A two-way street as Gateways Support Services helps a local manufacturer during COVID-19
When the initial threat of a COVID-19 outbreak hit, disability service providers across the nation were scrambling to source personal protective equipment to keep their staff and clients safe. So were many other sectors, which made finding sufficient quantities of PPE near impossible.
So when Gateways Support Services CEO Stephanie Gunn heard that a local school uniform manufacturer had made up some PPE gowns for a Belmont medical clinic, it sparked an idea.

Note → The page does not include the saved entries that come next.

(* ===== verification/Task.v ===== *)
(** * Tasks ([src/src/proc/task.c])

    Sixteen task slots; the slots that have been used form a circular list, from
    which the scheduler picks the next ready task.  The state is the whole
    kernel as the tasks use it: the slots with the other globals of the file,
    the address spaces, the files, the windows (with the kernel heap) and the
    network, which is a parameter.  A function that yields in a loop is
    modelled up to the yield, which is a call of [schedule]. *)

From S2P Require Import Prelude Kring KHeap Pmm Paging PhysMem Pipe Vfs Window Loader ArgBlock.

(** ** Data *)

Definition MAX_TASKS : nat := 16.
Definition TASK_NAME_MAX : nat := 32.
Definition TASK_STACK_SIZE : Z := 8192.

Definition ARCH_EFLAGS_DEFAULT : Z := 0x202.
Definition KERNEL_CODE_SEG : Z := 0x08.
Definition KERNEL_DATA_SEG : Z := 0x10.
Definition USER_CODE_SEL : Z := 0x1B.
Definition USER_DATA_SEL : Z := 0x23.

Inductive task_state_t := TASK_READY | TASK_RUNNING | TASK_BLOCKED | TASK_TERMINATED.

#[global] Instance task_state_eq_dec : EqDecision task_state_t.
Proof. solve_decision. Defined.

(** [next] is the index of the slot that the pointer points to; [fd_table] is
    the block of the table with its contents. *)
Record task_t : Type := mk_task {
  t_id : Z;
  t_parent_id : Z;
  t_name : list Z;
  t_state : task_state_t;
  t_stack : option Z;
  t_stack_top : option Z;
  t_entry : option Z;
  t_next : option nat;
  t_is_kernel : bool;
  t_kernel_stack : option Z;
  t_kernel_stack_top : Z;
  t_exit_code : Z;
  t_waiting_for : Z;
  t_runtime_ticks : Z;
  t_detached : Z;
  t_start_ticks : Z;
  t_page_dir : option Z;
  t_user_brk_min : Z;
  t_user_brk : Z;
  t_stdout_wid : Z;
  t_fd_table : option (Z * list vfs_fd_t);
  t_cwd : list Z
}.

(** Assignments to one field. *)
Definition set_state (x : task_state_t) (t : task_t) : task_t :=
  mk_task (t_id t) (t_parent_id t) (t_name t) x (t_stack t) (t_stack_top t) (t_entry t) (t_next t)
    (t_is_kernel t) (t_kernel_stack t) (t_kernel_stack_top t) (t_exit_code t) (t_waiting_for t)
    (t_runtime_ticks t) (t_detached t) (t_start_ticks t) (t_page_dir t) (t_user_brk_min t)
    (t_user_brk t) (t_stdout_wid t) (t_fd_table t) (t_cwd t).
Definition set_stack (x : option Z) (t : task_t) : task_t :=
  mk_task (t_id t) (t_parent_id t) (t_name t) (t_state t) x (t_stack_top t) (t_entry t) (t_next t)
    (t_is_kernel t) (t_kernel_stack t) (t_kernel_stack_top t) (t_exit_code t) (t_waiting_for t)
    (t_runtime_ticks t) (t_detached t) (t_start_ticks t) (t_page_dir t) (t_user_brk_min t)
    (t_user_brk t) (t_stdout_wid t) (t_fd_table t) (t_cwd t).
Definition set_stack_top (x : option Z) (t : task_t) : task_t :=
  mk_task (t_id t) (t_parent_id t) (t_name t) (t_state t) (t_stack t) x (t_entry t) (t_next t)
    (t_is_kernel t) (t_kernel_stack t) (t_kernel_stack_top t) (t_exit_code t) (t_waiting_for t)
    (t_runtime_ticks t) (t_detached t) (t_start_ticks t) (t_page_dir t) (t_user_brk_min t)
    (t_user_brk t) (t_stdout_wid t) (t_fd_table t) (t_cwd t).
Definition set_next (x : option nat) (t : task_t) : task_t :=
  mk_task (t_id t) (t_parent_id t) (t_name t) (t_state t) (t_stack t) (t_stack_top t) (t_entry t) x
    (t_is_kernel t) (t_kernel_stack t) (t_kernel_stack_top t) (t_exit_code t) (t_waiting_for t)
    (t_runtime_ticks t) (t_detached t) (t_start_ticks t) (t_page_dir t) (t_user_brk_min t)
    (t_user_brk t) (t_stdout_wid t) (t_fd_table t) (t_cwd t).
Definition set_kernel_stack (x : option Z) (t : task_t) : task_t :=
  mk_task (t_id t) (t_parent_id t) (t_name t) (t_state t) (t_stack t) (t_stack_top t) (t_entry t)
    (t_next t) (t_is_kernel t) x (t_kernel_stack_top t) (t_exit_code t) (t_waiting_for t)
    (t_runtime_ticks t) (t_detached t) (t_start_ticks t) (t_page_dir t) (t_user_brk_min t)
    (t_user_brk t) (t_stdout_wid t) (t_fd_table t) (t_cwd t).
Definition set_exit_code (x : Z) (t : task_t) : task_t :=
  mk_task (t_id t) (t_parent_id t) (t_name t) (t_state t) (t_stack t) (t_stack_top t) (t_entry t)
    (t_next t) (t_is_kernel t) (t_kernel_stack t) (t_kernel_stack_top t) x (t_waiting_for t)
    (t_runtime_ticks t) (t_detached t) (t_start_ticks t) (t_page_dir t) (t_user_brk_min t)
    (t_user_brk t) (t_stdout_wid t) (t_fd_table t) (t_cwd t).
Definition set_waiting_for (x : Z) (t : task_t) : task_t :=
  mk_task (t_id t) (t_parent_id t) (t_name t) (t_state t) (t_stack t) (t_stack_top t) (t_entry t)
    (t_next t) (t_is_kernel t) (t_kernel_stack t) (t_kernel_stack_top t) (t_exit_code t) x
    (t_runtime_ticks t) (t_detached t) (t_start_ticks t) (t_page_dir t) (t_user_brk_min t)
    (t_user_brk t) (t_stdout_wid t) (t_fd_table t) (t_cwd t).
Definition set_runtime_ticks (x : Z) (t : task_t) : task_t :=
  mk_task (t_id t) (t_parent_id t) (t_name t) (t_state t) (t_stack t) (t_stack_top t) (t_entry t)
    (t_next t) (t_is_kernel t) (t_kernel_stack t) (t_kernel_stack_top t) (t_exit_code t)
    (t_waiting_for t) x (t_detached t) (t_start_ticks t) (t_page_dir t) (t_user_brk_min t)
    (t_user_brk t) (t_stdout_wid t) (t_fd_table t) (t_cwd t).
Definition set_detached (x : Z) (t : task_t) : task_t :=
  mk_task (t_id t) (t_parent_id t) (t_name t) (t_state t) (t_stack t) (t_stack_top t) (t_entry t)
    (t_next t) (t_is_kernel t) (t_kernel_stack t) (t_kernel_stack_top t) (t_exit_code t)
    (t_waiting_for t) (t_runtime_ticks t) x (t_start_ticks t) (t_page_dir t) (t_user_brk_min t)
    (t_user_brk t) (t_stdout_wid t) (t_fd_table t) (t_cwd t).
Definition set_page_dir (x : option Z) (t : task_t) : task_t :=
  mk_task (t_id t) (t_parent_id t) (t_name t) (t_state t) (t_stack t) (t_stack_top t) (t_entry t)
    (t_next t) (t_is_kernel t) (t_kernel_stack t) (t_kernel_stack_top t) (t_exit_code t)
    (t_waiting_for t) (t_runtime_ticks t) (t_detached t) (t_start_ticks t) x (t_user_brk_min t)
    (t_user_brk t) (t_stdout_wid t) (t_fd_table t) (t_cwd t).
Definition set_stdout_wid (x : Z) (t : task_t) : task_t :=
  mk_task (t_id t) (t_parent_id t) (t_name t) (t_state t) (t_stack t) (t_stack_top t) (t_entry t)
    (t_next t) (t_is_kernel t) (t_kernel_stack t) (t_kernel_stack_top t) (t_exit_code t)
    (t_waiting_for t) (t_runtime_ticks t) (t_detached t) (t_start_ticks t) (t_page_dir t)
    (t_user_brk_min t) (t_user_brk t) x (t_fd_table t) (t_cwd t).
Definition set_fd_table (x : option (Z * list vfs_fd_t)) (t : task_t) : task_t :=
  mk_task (t_id t) (t_parent_id t) (t_name t) (t_state t) (t_stack t) (t_stack_top t) (t_entry t)
    (t_next t) (t_is_kernel t) (t_kernel_stack t) (t_kernel_stack_top t) (t_exit_code t)
    (t_waiting_for t) (t_runtime_ticks t) (t_detached t) (t_start_ticks t) (t_page_dir t)
    (t_user_brk_min t) (t_user_brk t) (t_stdout_wid t) x (t_cwd t).
Definition set_cwd (x : list Z) (t : task_t) : task_t :=
  mk_task (t_id t) (t_parent_id t) (t_name t) (t_state t) (t_stack t) (t_stack_top t) (t_entry t)
    (t_next t) (t_is_kernel t) (t_kernel_stack t) (t_kernel_stack_top t) (t_exit_code t)
    (t_waiting_for t) (t_runtime_ticks t) (t_detached t) (t_start_ticks t) (t_page_dir t)
    (t_user_brk_min t) (t_user_brk t) (t_stdout_wid t) (t_fd_table t) x.
Definition set_brk (lo brk : Z) (t : task_t) : task_t :=
  mk_task (t_id t) (t_parent_id t) (t_name t) (t_state t) (t_stack t) (t_stack_top t) (t_entry t)
    (t_next t) (t_is_kernel t) (t_kernel_stack t) (t_kernel_stack_top t) (t_exit_code t)
    (t_waiting_for t) (t_runtime_ticks t) (t_detached t) (t_start_ticks t) (t_page_dir t) lo brk
    (t_stdout_wid t) (t_fd_table t) (t_cwd t).

(** [task->state == st] *)
Definition in_state (st : task_state_t) (t : task_t) : bool := bool_decide (t_state t = st).

Definition task_zero : task_t :=
  mk_task 0 0 [] TASK_READY None None None None false None 0 0 0 0 0 0 None 0 0 0 None [].

(** What the tasks use of the network. *)
Class NetSockets (N : Type) := {
  net_sock_close_all_for_pid : Z → N → N
}.

Record kern (K H N : Type) : Type := mk_kern {
  k_tasks : list task_t;
  k_current : option nat;
  k_head : option nat;
  k_next_id : Z;
  k_enabled : bool;
  k_paging : paging_t;
  k_vfs : vfs_t K;
  k_wins : win_state H;
  k_net : N;
  k_ticks : Z;
  k_esp0 : Z
}.
Arguments mk_kern {K H N}.
Arguments k_tasks {K H N}.
Arguments k_current {K H N}.
Arguments k_head {K H N}.
Arguments k_next_id {K H N}.
Arguments k_enabled {K H N}.
Arguments k_paging {K H N}.
Arguments k_vfs {K H N}.
Arguments k_wins {K H N}.
Arguments k_net {K H N}.
Arguments k_ticks {K H N}.
Arguments k_esp0 {K H N}.

Section task.
Context {K H N : Type} `{!KHeap H} `{!NetSockets N}.
(** The address of [task_entry_wrapper]. *)
Context (task_entry_wrapper : Z).

Notation KS := (kern K H N).

(** ** Access to the parts of the state *)

Definition with_tasks (l : list task_t) (k : KS) : KS :=
  mk_kern l (k_current k) (k_head k) (k_next_id k) (k_enabled k) (k_paging k) (k_vfs k) (k_wins k)
          (k_net k) (k_ticks k) (k_esp0 k).
Definition with_current (c : option nat) (k : KS) : KS :=
  mk_kern (k_tasks k) c (k_head k) (k_next_id k) (k_enabled k) (k_paging k) (k_vfs k) (k_wins k)
          (k_net k) (k_ticks k) (k_esp0 k).
Definition with_head (h : option nat) (k : KS) : KS :=
  mk_kern (k_tasks k) (k_current k) h (k_next_id k) (k_enabled k) (k_paging k) (k_vfs k) (k_wins k)
          (k_net k) (k_ticks k) (k_esp0 k).
Definition with_next_id (i : Z) (k : KS) : KS :=
  mk_kern (k_tasks k) (k_current k) (k_head k) i (k_enabled k) (k_paging k) (k_vfs k) (k_wins k)
          (k_net k) (k_ticks k) (k_esp0 k).
Definition with_enabled (b : bool) (k : KS) : KS :=
  mk_kern (k_tasks k) (k_current k) (k_head k) (k_next_id k) b (k_paging k) (k_vfs k) (k_wins k)
          (k_net k) (k_ticks k) (k_esp0 k).
Definition with_paging (p : paging_t) (k : KS) : KS :=
  mk_kern (k_tasks k) (k_current k) (k_head k) (k_next_id k) (k_enabled k) p (k_vfs k) (k_wins k)
          (k_net k) (k_ticks k) (k_esp0 k).
Definition with_vfs (v : vfs_t K) (k : KS) : KS :=
  mk_kern (k_tasks k) (k_current k) (k_head k) (k_next_id k) (k_enabled k) (k_paging k) v (k_wins k)
          (k_net k) (k_ticks k) (k_esp0 k).
Definition with_wins (w : win_state H) (k : KS) : KS :=
  mk_kern (k_tasks k) (k_current k) (k_head k) (k_next_id k) (k_enabled k) (k_paging k) (k_vfs k) w
          (k_net k) (k_ticks k) (k_esp0 k).
Definition with_net (n : N) (k : KS) : KS :=
  mk_kern (k_tasks k) (k_current k) (k_head k) (k_next_id k) (k_enabled k) (k_paging k) (k_vfs k) (k_wins k)
          n (k_ticks k) (k_esp0 k).
Definition with_esp0 (e : Z) (k : KS) : KS :=
  mk_kern (k_tasks k) (k_current k) (k_head k) (k_next_id k) (k_enabled k) (k_paging k) (k_vfs k) (k_wins k)
          (k_net k) (k_ticks k) e.

Definition on_paging {A} (m : M paging_t A) : M KS A := λ k,
  match m (k_paging k) with None => None | Some (a, p) => Some (a, with_paging p k) end.
Definition on_files {A} (m : M (vfs_t K) A) : M KS A := λ k,
  match m (k_vfs k) with None => None | Some (a, v) => Some (a, with_vfs v k) end.
Definition on_wins {A} (m : M (win_state H) A) : M KS A := λ k,
  match m (k_wins k) with None => None | Some (a, w) => Some (a, with_wins w k) end.
Definition on_loader {A} (m : M (lst K) A) : M KS A := λ k,
  match m (k_vfs k, k_paging k) with
  | None => None
  | Some (a, (v, p)) => Some (a, with_vfs v (with_paging p k))
  end.

Definition k_malloc (size : Z) : M KS (option Z) := λ k,
  let '(r, h) := kmalloc size (win_heap (k_wins k)) in
  Some (r, with_wins (mk_wins (windows (k_wins k)) h) k).
Definition k_free (p : Z) : M KS unit := λ k,
  Some (tt, with_wins (mk_wins (windows (k_wins k)) (kfree p (win_heap (k_wins k)))) k).

Definition get_task (i : nat) : M KS task_t := λ k, t ← k_tasks k !! i; Some (t, k).
Definition upd_task (i : nat) (f : task_t → task_t) : M KS unit := λ k,
  t ← k_tasks k !! i; Some (tt, with_tasks (<[i := f t]> (k_tasks k)) k).

(** ** Creation *)

Definition idle_task : task_t :=
  mk_task 0 0 (str "kernel") TASK_RUNNING None None None (Some 0%nat) true None 0 0 0 0 0 0 None 0 0 0 None (str "/").

Definition task_init : M KS unit := λ k,
  Some (tt, with_head (Some 0%nat) (with_current (Some 0%nat)
    (with_tasks (idle_task :: replicate (MAX_TASKS - 1) task_zero) k))).

Definition task_current (k : KS) : option task_t := i ← k_current k; k_tasks k !! i.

Stephanie contacted North Geelong’s Australian Apparel to ask if they were able to supply PPE gowns to a network of disability service providers Australia wide.
According to Australian Apparel manager Stephen Long, that phone call saved his business.
‘With schools and retailers closing, our business was starting to go down. We’d be closed if it wasn’t for this. They saved us,’ Stephen says
The 26-year-old manufacturing business shifted focus overnight, calling suppliers to source the special Teflon-coated microfibre required to make the PPE gowns and working with disability service providers to arrange distribution in batches and ensure everyone who needed the gowns began to receive them within four weeks.
‘It’s changed our whole business and our structure of doing things,’ Stephen says.
‘We’ve even had to hire more staff. We are definitely one of the lucky ones.’
Australian Apparel has so far supplied some 4500 gowns to 16 disability service providers across Victoria, South Australia, New South Wales and Western Australia, with more orders continuing to roll in.
Stephen says the new direction of his business would likely be permanent, with other PPE including scrubs and masks soon to be added.
Gateways Support Services CEO Stephanie Gunn says Australian Apparel’s flexibility and hard work had made an enormous difference to the ability of disability service providers to prepare for potential outbreaks.
‘Stephen and the team at Australian Apparel have been so helpful and worked so hard to make sure that every provider who needed gowns was able to get them, even if that meant supplying in batches while more gowns were made,’ Stephanie says.
‘On behalf of the COVID-19 coordination group network, I want to extend our gratitude for helping ease the challenges we all faced at this difficult time.’